Vitamin C, which is also known as ascorbic acid and L-absorbic acid, has a hydroxyl group, an ester functional group and an alkene. Although it behaves like an acid with a carboxyl acid group, Vitamin C lacks this group and has a carbonyl double bond instead, which is characteristic of alkene groups.
The hydroxyl group indicates that an OH, or hydroxide, has bonded to a carbon.The carbonyl double bond, two carbons bonded to each other, has an OH bond attached to each end of its two carbons. Last, its ester functional group indicates where two oxygen groups are bonded to a carbon. However, in this case, one of the oxygen molecules is double bonded to one end of the carbon, and the other is single bonded to the opposite end.
According to the diagram of the structure of Vitamin C on the NCBI website, Vitamin C has several hydroxyl groups, which explains Vitamin C’s solubility. Since hydroxyl groups are water soluble, Vitamin C easily dissolves in water.

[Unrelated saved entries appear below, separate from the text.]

Lemma commitOutbound_keys life slot candidate life' e q used :
  keysOk life used -> commitOutboundRecordLockedV1 life slot candidate = Ok (life', e, q) ->
  sameButKeys life life' /\ keysOk life' (used ++ [(e, domainOf life slot, q)]) /\ e = k_keyEpoch (lf_keys life').
Proof.
  intros HK HC. unfold commitOutboundRecordLockedV1 in HC. apply reject_bind_ok in HC as [Hreq HC]. apply negb_false_iff in Hreq.
  apply rbind_ok in HC as (life1 & Hl & HC). destruct (outbound_ready _ _ _ _ _ HK Hreq Hl) as (HK1 & HS & Hlim & Hend).
  assert (Hdom : domainOf life slot = domainOf life1 slot) by (unfold domainOf, partitioned; by rewrite (sk_id _ _ HS)).
  clear Hreq Hl HK. rewrite Hdom. clear Hdom.
  destruct (partitioned life1) eqn:HP.
  - apply Ok_inj in HC. injection HC as <- <- <-.
    split; [eapply sameButKeys_trans; [done|apply sameButKeys_set]|]. split; [|done].
    assert (Hc : counterOf life1 slot = (os_sequence (streamState life1 slot), false)).
    { unfold counterOf in *. rewrite HP in *. cbn in Hend. by rewrite Hend. }
    destruct (advance (os_sequence (streamState life1 slot)) false) as [next' ended'] eqn:HA.
    eapply keysOk_take; try done.
    + unfold counterOf. change (partitioned (setKeys _ _)) with (partitioned life1). rewrite HP, streamState_insert, decide_True by done.
      unfold advance in HA. unfold counterOf in Hc. rewrite HP in Hc. injection Hc as Hend'. case_match; injection HA as <- <-; cbn; rewrite ?Hend'; done.
    + intros slot'. unfold domainOf, counterOf. change (partitioned (setKeys _ _)) with (partitioned life1). rewrite HP. intros Hne.
      by rewrite streamState_insert, decide_False.
    + intros slot'. unfold domainOf. rewrite HP. by intros ->.
  - assert (Hc : counterOf life1 slot = (k_outSequence (lf_keys life1), false)).
    { unfold counterOf in *. rewrite HP in *. cbn in Hend. by rewrite Hend. }
    destruct (if _ =? MaxUint64 then _ else _) as [next' ended'] eqn:HA. apply Ok_inj in HC. injection HC as <- <- <-.
    split; [eapply sameButKeys_trans; [done|apply sameButKeys_set]|]. split; [|done].
    eapply keysOk_take; try done.
    + unfold advance. unfold counterOf in Hc. rewrite HP in Hc. injection Hc as Hend'. by rewrite Hend' in HA.
    + unfold counterOf. change (partitioned (setKeys _ _)) with (partitioned life1). by rewrite HP.
    + intros slot'. unfold domainOf. by rewrite HP.
    + intros slot' _. unfold counterOf. change (partitioned (setKeys _ _)) with (partitioned life1). by rewrite HP.
Qed.
(* ===== verification/LifecycleState.v ===== *)
(** * The state of a pair over its life

    [closed_pair_final]: a closed pair holds nothing any more and stays as it is.
    [lifecycle_well_typed]: the books of an open pair are well formed, whatever was
    done with it. *)

From S2P Require Import Prelude GoBytes SecurityErrors Ir KeySchedule Replay Nonce Transcript StrictConfig Envelope Records Channel Lifecycle LifecycleFacts.
From Stdlib Require Import ZArith Lia Strings.Byte.
From stdpp Require Import base list gmap strings.
Local Open Scope Z_scope.

Section closed.
Context `{Primitives}.

Lemma close_closed p : pr_closed p = true -> closeLockedV1 p = p.
Proof. intros Hc. unfold closeLockedV1. by rewrite Hc. Qed.

Lemma not_ready p life pv : pr_closed p = true -> readyLockedV1 p life pv = Err ErrLifecycle.
Proof. intros Hc. unfold readyLockedV1. by rewrite Hc, orb_true_r. Qed.

Lemma closed_inert op p : pr_closed p = true -> exec op p = (p, []).
Proof.
  intros Hc. destruct op; cbn [exec].
  - unfold beginOperationV1. rewrite not_ready by done. cbn. by rewrite close_closed.
  - unfold retryOperationV1. rewrite not_ready by done. cbn. by rewrite close_closed.
  - unfold reserveAdditionalFragmentV1. rewrite not_ready by done. cbn. by rewrite close_closed.
  - unfold canReserveFragmentSetV1. destruct (count <? 2); [done|]. rewrite not_ready by done. cbn. by rewrite close_closed.
  - unfold reserveCloseV1, reserveRecord, prepareOutboundRecordLockedV1. rewrite not_ready by done. cbn. by rewrite close_closed.
  - unfold commitFirstAuthenticatedOperationV1, prepareFirst. by rewrite Hc, orb_true_r.
  - unfold commitAuthenticatedOperationV1. rewrite not_ready by done. cbn. by rewrite close_closed.
  - unfold reserveOperationAckV1. rewrite Hc, orb_true_r. cbn. by rewrite close_closed.
  - unfold commitStrictAuthenticatedOperationAckV1, prepareStrictAck. by rewrite Hc, orb_true_r.
  - unfold commitAuthenticatedOperationAckV1. rewrite Hc, orb_true_r. cbn. by rewrite close_closed.
  - unfold postAuthenticationCommitV1. rewrite Hc, orb_true_r. cbn. by rewrite close_closed.
  - unfold StateOf. by rewrite Hc.
  - by rewrite close_closed.
Qed.

Lemma closing_pair {A} p who (r : result lifecycle_error (endpointLifecycleV1 * A)) :
  (exists life, fst (closing p who r) = setLife p who life) \/ fst (closing p who r) = closeLockedV1 p.
Proof. destruct r as [[life a]|e]; cbn; eauto. Qed.

(** Every operation changes one end or closes the pair. *)
Lemma exec_shape op p : fst (exec op p) = p \/ (exists who life, fst (exec op p) = setLife p who life) \/ fst (exec op p) = closeLockedV1 p.
Proof.
  destruct op; cbn [exec].
  all: try match goal with
       | |- context [beginOperationV1 ?p ?w ?s ?v] => unfold beginOperationV1
       | |- context [retryOperationV1 ?p ?w ?s ?v] => unfold retryOperationV1
       | |- context [reserveAdditionalFragmentV1 ?p ?w ?s ?v] => unfold reserveAdditionalFragmentV1
       | |- context [reserveCloseV1 ?p ?w ?v] => unfold reserveCloseV1
       | |- context [commitAuthenticatedOperationV1 ?p ?w ?t ?v] => unfold commitAuthenticatedOperationV1
       | |- context [reserveOperationAckV1 ?p ?w ?t ?r ?v] => unfold reserveOperationAckV1
       | |- context [commitAuthenticatedOperationAckV1 ?p ?w ?t ?v] => unfold commitAuthenticatedOperationAckV1
       | |- context [postAuthenticationCommitV1 ?p ?w ?v] => unfold postAuthenticationCommitV1
       end.
  all: try match goal with
       | |- context [closing ?q ?w ?r] => right; pose proof (closing_pair q w r) as HX; destruct (closing q w r); cbn [fst] in *; destruct HX as [[life HX]|HX]; eauto
       end.
  - unfold canReserveFragmentSetV1. destruct (count <? 2); [by left|]. destruct (readyLockedV1 _ _ _); cbn; auto.
  - unfold commitFirstAuthenticatedOperationV1. destruct (prepareFirst _ _ _ _) as [[[? ?] ?]|]; cbn; [|by left].
    destruct replay; cbn; [right; left; eauto|by left].
  - unfold commitStrictAuthenticatedOperationAckV1. destruct (prepareStrictAck _ _ _ _ _ _ _); cbn; [|by left].
    destruct replay; cbn; [right; left; eauto|by left].
  - unfold StateOf, stateLockedV1. destruct (pr_closed p); [by left|]. case_match; cbn; auto.
  - auto.
Qed.

(** An end that holds nothing: no owner, epoch, configuration, role or policy, no
    key schedule, no counter and no entry in any book. Only the outcome of the last
    commit, a flag, may be either. *)
Record destroyed (life : endpointLifecycleV1) : Prop := {
  ds_state : lf_state life = StateClosed;
  ds_identity : lf_id life = mkIdentity false (replicate 32 Byte.x00) zeroConfig 0 "" "" "" (replicate 32 Byte.x00) 0;
  ds_schedule : k_schedule (lf_keys life) = None;
  ds_counters : k_keyEpoch (lf_keys life) = 0 /\ k_outSequence (lf_keys life) = 0 /\ k_outSequenceEnd (lf_keys life) = false /\
    k_outKeyAttempts (lf_keys life) = 0 /\ k_inKeyAttempts (lf_keys life) = 0;
  ds_streams : k_outStreams (lf_keys life) = ∅ /\ k_replay (lf_keys life) = None /\ k_replayStreams (lf_keys life) = ∅;
  ds_send : lf_send life = mkSend 0 false 0 ∅ ∅ ∅;
  ds_received : rc_inOperationSequence (lf_recv life) = 0 /\ rc_inOperationSequenceEnd (lf_recv life) = false /\ rc_receiveCompleted (lf_recv life) = 0;
  ds_receive : rc_completed (lf_recv life) = ∅ /\ rc_issuedAcks (lf_recv life) = ∅;
}.
Lemma distinct_ids n b f i j e e' : distinctIDs n b f = true -> 0 <= i < j -> j < n -> 0 <= e <= b -> 0 <= e' <= b -> f e i <> f e' j.
Proof.
  intros HC Hij Hj He He'. unfold distinctIDs in HC. cbv zeta in HC.
  assert (HR : forall k, 0 <= k < n -> In (k, (fun e => f e k) <$> seqZ 0 (b + 1)) ((fun i => (i, (fun e => f e i) <$> seqZ 0 (b + 1))) <$> seqZ 0 n)).
  { intros k Hk. apply list_elem_of_In, list_elem_of_fmap. exists k. split; [done|]. apply elem_of_seqZ. lia. }
  assert (HE : forall k x, 0 <= x <= b -> In (f x k) ((fun e => f e k) <$> seqZ 0 (b + 1))).
  { intros k x Hx. apply list_elem_of_In, list_elem_of_fmap. exists x. split; [done|]. apply elem_of_seqZ. lia. }
  rewrite forallb_forall in HC. specialize (HC _ (HR i ltac:(lia))). cbn beta in HC. rewrite forallb_forall in HC. specialize (HC _ (HR j ltac:(lia))). cbn [fst snd] in HC.
  destruct (Z.ltb_spec i j); [|lia]. rewrite forallb_forall in HC. specialize (HC _ (HE i e He)). cbn beta in HC. rewrite forallb_forall in HC.
  specialize (HC _ (HE j e' He')). by apply negb_true_iff, bool_decide_eq_false in HC.
Qed.

Lemma sample_distinct : distinctIDs (Z.of_nat 3) (bound 3) sampleID = true.
Proof. vm_compute. reflexivity. Qed.

Lemma round_trips_complete_witness :
  exists p, @roundTrips toyPrimitives 3 4 sampleView samplePair = Some p /\ pr_closed p = false /\
    sd_sendCompleted (lf_send (pr_client p)) = 3 /\ rc_receiveCompleted (lf_recv (pr_relay p)) = 3 /\ sd_outstanding (lf_send (pr_client p)) = ∅.
Proof.
  refine (@round_trips_complete toyPrimitives 1 (sampleHash 9) sampleView toySchedule toySchedule (sampleConfig 8 2) samplePolicy (sampleHash 5) samplePair
            sample_new (proj1 sample_typed) (proj2 sample_typed) _ _ _ 4 _ sampleView 3 _ sample_reach sample_reach (fun i j e e' => distinct_ids _ _ sampleID i j e e' sample_distinct) _);
    try (vm_compute; reflexivity); try discriminate.
  - intros [] k; reflexivity.
Defined.
(** An application record from [sender]; the bytes to deliver and the
    acknowledgement. The error of the envelope itself is returned unchanged. *)
Definition openApplicationV1 (w : world) (ch : strictProtectedChannelV1) (sender : side) (record : bytes)
    : strictProtectedChannelV1 * result channel_error (option bytes * OperationAckV1) :=
  let receiver := peerOf sender in
  let '(ch, r) := guardOpenV1 w 0 ch receiver in
  match r with
  | Err e => (ch, Err e)
  | Ok _ =>
      match parseApplicationRecordV1 record (directionOf sender) (cx_MaxEnvelopeBytes (pc_context ch)) with
      | Err _ => (ch, Err (ChRecord ErrRecordInvalid))
      | Ok (header, _) =>
          let '(ch, r) := ensureEnvelopeForLifeV1 w 1 ch sender receiver in
          match r with
          | Err e => (ch, Err e)
          | Ok _ =>
              let c := fst (envOf ch receiver) in
              let open (s : strictEnvelopeStateV1 * option nat * option env_error) envelope :=
                let '(s', r) := applicationOpen c (fst s) envelope in
                ((s', match r with Err e => Some e | Ok _ => snd s end), r) in
              let '(s, r) := openApplicationFragmentV1 (directionOf sender) (pc_context ch) record open (snd (envOf ch receiver), None, None) in
              let '(st, capability, authErr) := s in
              let ch := setEnvState ch receiver st in
              match r, capability with
              | Err e, _ => (discard ch receiver capability, Err (match authErr with Some a => ChSecurity a | None => ChRecord e end))
              | Ok _, None => (ch, Err (ChRecord ErrRecordInvalid))      (* not reached: an opened record was authenticated *)
              | Ok fragment, Some g =>
                  let '(ch, found) := lookupIssuedOperationV1 w 2 ch sender (ah_StreamSlot header) (ah_Epoch header) (ah_Sequence header) in
                  match found with
                  | None => (discard ch receiver capability, Err (ChRecord ErrRecordInvalid))
                  | Some t =>
                      if negb (bool_decide (tx_operationID t = fr_OperationID fragment)) then
                        (discard ch receiver capability, Err (ChRecord ErrRecordInvalid))
                      else if negb (fr_FragmentCount fragment =? 1) then acceptMultiFragmentOn w 3 ch receiver t header fragment g
                      else if negb (fr_FragmentIndex fragment =? 0) || negb (fr_FragmentOffset fragment =? 0)
                              || negb (wrap32 (zlen (fr_Fragment fragment)) =? fr_OperationLength fragment) then
                        (discard ch receiver capability, Err (ChRecord ErrRecordInvalid))
                      else
                        let '(ch, r) := commitOperation w 3 ch receiver t
                                          (fun s => let '(st, r) := replayCommit c g (fst s) in ((st, snd s), r)) in
                        match r with
                        | Err e => (discard ch receiver capability, Err e)
                        | Ok ack => (ch, Ok (delivery ch receiver (fr_Fragment fragment) ack))
                        end
                  end
              end
          end
      end
  end.

Definition openClientApplicationV1 w ch record := openApplicationV1 w ch Client record.
Definition openRelayApplicationV1 w ch record := openApplicationV1 w ch Relay record.

Definition openRelayAckV1 (w : world) (ch : strictProtectedChannelV1) (record : bytes) : strictProtectedChannelV1 * result channel_error unit :=
  let '(ch, r) := guardOpenV1 w 0 ch Client in
  match r with
  | Err e => (ch, Err e)
  | Ok _ =>
      match parseControlRecordV1 record controlDirectionRelayV1 RecordTypeOperationAckV1 with
      | Err _ => (ch, Err (ChRecord ErrOperationAckInvalid))
      | Ok (header, _) =>
          let '(ch, r) := ensureEnvelopeForLifeV1 w 1 ch Relay Client in
          match r with
          | Err e => (ch, Err e)
          | Ok _ =>
              let c := fst (pc_clientEnvelope ch) in
              let open (s : strictEnvelopeStateV1 * option nat * bool) epoch sequence sealed aad :=
                let '(s', r) := controlOpen c RecordTypeOperationAckV1 controlDirectionRelayV1 (fst s) epoch sequence sealed aad in
                ((s', snd s || negb (isOk r)), r) in
              let '(s, r) := openOperationAckV1 controlDirectionRelayV1 (pc_control ch) record open (snd (pc_clientEnvelope ch), None, false) in
              let '(st, capability, authErr) := s in
              let ch := setEnvState ch Client st in
              match r, capability with
              | Err e, _ => (discard ch Client capability, Err (if authErr : bool then ChAckAuth else ChRecord ErrOperationAckInvalid))
              | Ok _, None => (ch, Err (ChRecord ErrOperationAckInvalid))      (* not reached, as above *)
              | Ok ack, Some g =>
                  let ch := enter w 2 ch in
                  let '(st, p, r) := commitStrictAuthenticatedOperationAckV1 (pc_pair ch) Client (ch_Direction header) (ch_Epoch header) (ch_Sequence header)
                                       ack (w_seen w 2) (replayCommit c g) (snd (pc_clientEnvelope ch)) in
                  let ch := setPair (setEnvState ch Client st) p in
                  match r with
                  | Err e => (discard ch Client capability, Err (ofLife e))
                  | Ok _ => (ch, Ok tt)
                  end
              end
          end
      end
  end.

(** A close that does not authenticate closes the pair as well ([terminal]). *)
Definition openCloseV1 (w : world) (ch : strictProtectedChannelV1) (sender : side) (record : bytes)
    : strictProtectedChannelV1 * result channel_error unit :=
  let receiver := peerOf sender in
  let terminal ch := (closeChannel ch, Err (ChSecurity (Sentinel ErrAuthenticationFailed))) in
  let '(ch, r) := guardOpenV1 w 0 ch receiver in
  match r with
  | Err e => (ch, Err e)
  | Ok _ =>
      match parseControlRecordV1 record (directionOf sender) RecordTypeCloseV1 with
      | Err _ => terminal ch
      | Ok (header, _) =>
          let '(ch, r) := ensureEnvelopeForLifeV1 w 1 ch sender receiver in
          match r with
          | Err _ => terminal ch
          | Ok senderEpoch =>
              let c := fst (envOf ch receiver) in
              let '(s, r) := Records.openCloseV1 (directionOf sender) (pc_control ch) record (controlOpen c RecordTypeCloseV1 (directionOf sender))
                               (snd (envOf ch receiver), None) in
              let '(st, capability) := s in
              let ch := setEnvState ch receiver st in
              match r, capability with
              | Err _, _ => terminal (discard ch receiver capability)
              | Ok _, None => terminal ch
              | Ok _, Some g =>
                  if negb (ch_Epoch header =? senderEpoch) then terminal (discard ch receiver capability)
                  else
                    let '(st, r) := Commit c (snd (envOf ch receiver)) g in
                    let ch := setEnvState ch receiver st in
                    match r with
                    | Err _ => terminal ch
                    | Ok _ => (closeChannel ch, Ok tt)
                    end
              end
          end
      end
  end.

End operations.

The hydrogen in the OH groups quickly dissociates and bonds to the oxygen molecules in the water.
According to Michigan State University, Vitamin C’s carbonyl double bond also makes it a strong acid because one side of the carbon double bond represents a beta-hydroxy group and the other end represents an alpha-hydroxyl group. Since the alpha hydroxy side acts like a phenol, Vitamin C has a similar acidity. This explains why Vitamin C is quite acidic.